YOUR INSTRUCTIONS: The output must be the line with "apply keeps_settles. intros P w Hp _. apply" and every following line to the end of the material, exactly as they appear, and nothing else.

[EXTRACTED ENTRIES]

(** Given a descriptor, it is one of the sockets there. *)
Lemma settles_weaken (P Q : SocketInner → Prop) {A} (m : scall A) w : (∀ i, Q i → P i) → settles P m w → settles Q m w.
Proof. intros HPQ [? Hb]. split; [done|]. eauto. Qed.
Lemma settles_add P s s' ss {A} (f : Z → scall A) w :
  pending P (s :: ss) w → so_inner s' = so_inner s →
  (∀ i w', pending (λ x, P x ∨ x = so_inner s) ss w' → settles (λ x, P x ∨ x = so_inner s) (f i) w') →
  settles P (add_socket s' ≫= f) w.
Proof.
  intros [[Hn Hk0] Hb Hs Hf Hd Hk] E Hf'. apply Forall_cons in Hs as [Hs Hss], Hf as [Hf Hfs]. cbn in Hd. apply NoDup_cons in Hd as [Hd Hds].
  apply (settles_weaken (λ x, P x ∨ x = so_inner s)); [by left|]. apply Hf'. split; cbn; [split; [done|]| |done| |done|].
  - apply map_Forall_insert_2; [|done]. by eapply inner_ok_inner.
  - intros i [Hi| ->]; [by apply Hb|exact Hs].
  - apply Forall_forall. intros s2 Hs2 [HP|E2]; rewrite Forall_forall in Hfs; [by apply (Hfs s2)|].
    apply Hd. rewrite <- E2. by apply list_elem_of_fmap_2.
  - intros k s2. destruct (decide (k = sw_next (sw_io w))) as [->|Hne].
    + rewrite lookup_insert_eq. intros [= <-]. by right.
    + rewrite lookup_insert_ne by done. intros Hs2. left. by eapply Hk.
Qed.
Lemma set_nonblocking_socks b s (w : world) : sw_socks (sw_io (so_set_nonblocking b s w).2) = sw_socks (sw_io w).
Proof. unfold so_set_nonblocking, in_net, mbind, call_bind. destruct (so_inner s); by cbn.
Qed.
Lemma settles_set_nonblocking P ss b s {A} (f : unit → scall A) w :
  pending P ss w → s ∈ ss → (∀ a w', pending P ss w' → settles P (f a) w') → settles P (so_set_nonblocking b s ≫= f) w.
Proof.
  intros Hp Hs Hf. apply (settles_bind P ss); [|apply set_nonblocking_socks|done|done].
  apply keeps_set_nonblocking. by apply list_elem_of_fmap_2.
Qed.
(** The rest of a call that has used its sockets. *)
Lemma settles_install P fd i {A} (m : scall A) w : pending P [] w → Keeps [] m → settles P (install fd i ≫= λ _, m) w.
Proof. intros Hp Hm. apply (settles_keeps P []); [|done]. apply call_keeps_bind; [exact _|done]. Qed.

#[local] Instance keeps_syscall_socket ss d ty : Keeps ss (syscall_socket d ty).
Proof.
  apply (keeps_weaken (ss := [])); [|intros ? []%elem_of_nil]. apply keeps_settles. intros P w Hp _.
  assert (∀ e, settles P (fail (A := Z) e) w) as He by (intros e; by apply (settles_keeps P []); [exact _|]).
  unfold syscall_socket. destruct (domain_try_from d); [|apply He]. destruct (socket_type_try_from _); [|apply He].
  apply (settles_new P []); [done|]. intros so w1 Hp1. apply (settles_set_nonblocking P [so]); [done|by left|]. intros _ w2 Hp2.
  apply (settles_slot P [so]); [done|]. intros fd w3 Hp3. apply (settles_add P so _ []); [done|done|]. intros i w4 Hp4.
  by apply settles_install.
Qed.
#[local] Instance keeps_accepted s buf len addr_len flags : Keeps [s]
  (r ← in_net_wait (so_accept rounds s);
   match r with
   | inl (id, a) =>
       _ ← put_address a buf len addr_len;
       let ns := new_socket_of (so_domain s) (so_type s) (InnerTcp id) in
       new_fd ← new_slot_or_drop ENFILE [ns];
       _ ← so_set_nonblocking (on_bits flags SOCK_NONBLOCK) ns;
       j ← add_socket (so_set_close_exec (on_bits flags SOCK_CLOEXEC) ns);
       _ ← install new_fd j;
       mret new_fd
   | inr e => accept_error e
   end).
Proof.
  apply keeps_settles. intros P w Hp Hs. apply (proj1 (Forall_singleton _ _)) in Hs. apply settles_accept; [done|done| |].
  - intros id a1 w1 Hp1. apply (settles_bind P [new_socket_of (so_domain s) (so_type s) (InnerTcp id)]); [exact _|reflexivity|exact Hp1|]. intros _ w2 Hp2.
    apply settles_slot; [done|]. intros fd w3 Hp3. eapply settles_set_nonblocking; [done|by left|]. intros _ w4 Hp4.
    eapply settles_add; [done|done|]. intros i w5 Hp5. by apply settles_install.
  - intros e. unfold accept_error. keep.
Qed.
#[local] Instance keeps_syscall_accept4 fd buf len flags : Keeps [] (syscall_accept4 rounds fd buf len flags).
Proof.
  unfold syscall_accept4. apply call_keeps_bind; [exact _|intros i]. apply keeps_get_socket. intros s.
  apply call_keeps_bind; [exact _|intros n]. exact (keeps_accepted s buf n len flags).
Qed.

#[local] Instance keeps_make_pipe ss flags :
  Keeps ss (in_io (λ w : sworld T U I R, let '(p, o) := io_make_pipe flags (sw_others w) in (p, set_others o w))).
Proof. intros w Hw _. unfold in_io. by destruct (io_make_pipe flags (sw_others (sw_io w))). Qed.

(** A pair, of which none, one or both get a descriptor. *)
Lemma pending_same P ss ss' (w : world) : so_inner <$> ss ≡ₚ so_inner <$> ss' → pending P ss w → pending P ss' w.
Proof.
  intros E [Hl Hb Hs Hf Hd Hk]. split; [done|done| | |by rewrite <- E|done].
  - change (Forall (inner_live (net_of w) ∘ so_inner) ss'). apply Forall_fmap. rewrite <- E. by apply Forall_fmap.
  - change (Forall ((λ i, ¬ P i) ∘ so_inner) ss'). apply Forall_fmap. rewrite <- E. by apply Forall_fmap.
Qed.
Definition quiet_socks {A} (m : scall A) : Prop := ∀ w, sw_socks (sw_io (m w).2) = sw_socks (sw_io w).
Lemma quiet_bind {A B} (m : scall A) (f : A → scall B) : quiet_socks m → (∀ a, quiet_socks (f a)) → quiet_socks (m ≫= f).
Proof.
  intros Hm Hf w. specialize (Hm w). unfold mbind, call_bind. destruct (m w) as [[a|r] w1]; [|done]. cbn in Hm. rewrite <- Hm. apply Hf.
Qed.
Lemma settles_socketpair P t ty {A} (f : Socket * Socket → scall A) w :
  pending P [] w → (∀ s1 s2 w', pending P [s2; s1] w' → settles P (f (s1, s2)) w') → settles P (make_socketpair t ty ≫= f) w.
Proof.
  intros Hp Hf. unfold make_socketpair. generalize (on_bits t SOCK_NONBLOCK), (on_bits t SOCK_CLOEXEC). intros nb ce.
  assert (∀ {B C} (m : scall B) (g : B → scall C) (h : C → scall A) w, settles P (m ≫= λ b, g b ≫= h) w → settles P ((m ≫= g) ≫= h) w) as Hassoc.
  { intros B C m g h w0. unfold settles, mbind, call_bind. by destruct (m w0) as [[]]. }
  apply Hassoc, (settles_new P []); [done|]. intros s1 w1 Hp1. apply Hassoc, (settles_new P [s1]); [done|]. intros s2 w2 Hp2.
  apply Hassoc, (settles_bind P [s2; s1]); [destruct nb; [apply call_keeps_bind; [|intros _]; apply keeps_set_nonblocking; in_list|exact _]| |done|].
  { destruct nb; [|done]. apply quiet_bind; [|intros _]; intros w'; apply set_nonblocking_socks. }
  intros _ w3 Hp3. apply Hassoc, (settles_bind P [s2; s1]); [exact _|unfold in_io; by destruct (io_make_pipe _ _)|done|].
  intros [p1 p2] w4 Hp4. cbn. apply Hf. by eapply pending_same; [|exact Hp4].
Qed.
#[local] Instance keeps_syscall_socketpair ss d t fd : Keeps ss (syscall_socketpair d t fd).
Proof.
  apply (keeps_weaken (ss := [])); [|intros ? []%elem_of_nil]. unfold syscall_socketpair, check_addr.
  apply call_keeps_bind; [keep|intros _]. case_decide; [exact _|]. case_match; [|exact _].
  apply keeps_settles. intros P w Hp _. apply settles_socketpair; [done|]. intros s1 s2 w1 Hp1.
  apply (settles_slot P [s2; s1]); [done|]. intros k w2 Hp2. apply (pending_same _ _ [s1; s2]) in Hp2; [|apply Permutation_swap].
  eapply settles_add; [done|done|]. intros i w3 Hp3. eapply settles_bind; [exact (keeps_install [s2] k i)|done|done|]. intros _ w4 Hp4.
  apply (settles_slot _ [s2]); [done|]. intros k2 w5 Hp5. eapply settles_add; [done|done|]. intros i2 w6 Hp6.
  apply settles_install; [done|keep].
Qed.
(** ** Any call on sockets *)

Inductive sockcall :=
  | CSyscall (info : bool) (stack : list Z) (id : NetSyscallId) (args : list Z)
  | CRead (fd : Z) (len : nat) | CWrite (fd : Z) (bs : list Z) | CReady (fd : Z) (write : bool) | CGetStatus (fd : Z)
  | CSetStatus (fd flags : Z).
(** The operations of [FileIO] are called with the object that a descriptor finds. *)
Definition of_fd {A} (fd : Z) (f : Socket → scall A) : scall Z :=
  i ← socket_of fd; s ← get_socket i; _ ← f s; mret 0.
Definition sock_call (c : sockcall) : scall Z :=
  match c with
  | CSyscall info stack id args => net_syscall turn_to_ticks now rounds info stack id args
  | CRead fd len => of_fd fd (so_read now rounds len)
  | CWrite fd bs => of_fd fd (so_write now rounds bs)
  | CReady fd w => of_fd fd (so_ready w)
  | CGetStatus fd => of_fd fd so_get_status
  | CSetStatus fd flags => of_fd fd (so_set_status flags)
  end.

[/EXTRACTED ENTRIES]

SOLUTION TO THE PROBLEM:
  apply keeps_settles. intros P w Hp _. apply settles_socketpair; [done|]. intros s1 s2 w1 Hp1.
  apply (settles_slot P [s2; s1]); [done|]. intros k w2 Hp2. apply (pending_same _ _ [s1; s2]) in Hp2; [|apply Permutation_swap].
  eapply settles_add; [done|done|]. intros i w3 Hp3. eapply settles_bind; [exact (keeps_install [s2] k i)|done|done|]. intros _ w4 Hp4.
  apply (settles_slot _ [s2]); [done|]. intros k2 w5 Hp5. eapply settles_add; [done|done|]. intros i2 w6 Hp6.
  apply settles_install; [done|keep].
Qed.
(** ** Any call on sockets *)

Inductive sockcall :=
  | CSyscall (info : bool) (stack : list Z) (id : NetSyscallId) (args : list Z)
  | CRead (fd : Z) (len : nat) | CWrite (fd : Z) (bs : list Z) | CReady (fd : Z) (write : bool) | CGetStatus (fd : Z)
  | CSetStatus (fd flags : Z).
(** The operations of [FileIO] are called with the object that a descriptor finds. *)
Definition of_fd {A} (fd : Z) (f : Socket → scall A) : scall Z :=
  i ← socket_of fd; s ← get_socket i; _ ← f s; mret 0.
Definition sock_call (c : sockcall) : scall Z :=
  match c with
  | CSyscall info stack id args => net_syscall turn_to_ticks now rounds info stack id args
  | CRead fd len => of_fd fd (so_read now rounds len)
  | CWrite fd bs => of_fd fd (so_write now rounds bs)
  | CReady fd w => of_fd fd (so_ready w)
  | CGetStatus fd => of_fd fd so_get_status
  | CSetStatus fd flags => of_fd fd (so_set_status flags)
  end.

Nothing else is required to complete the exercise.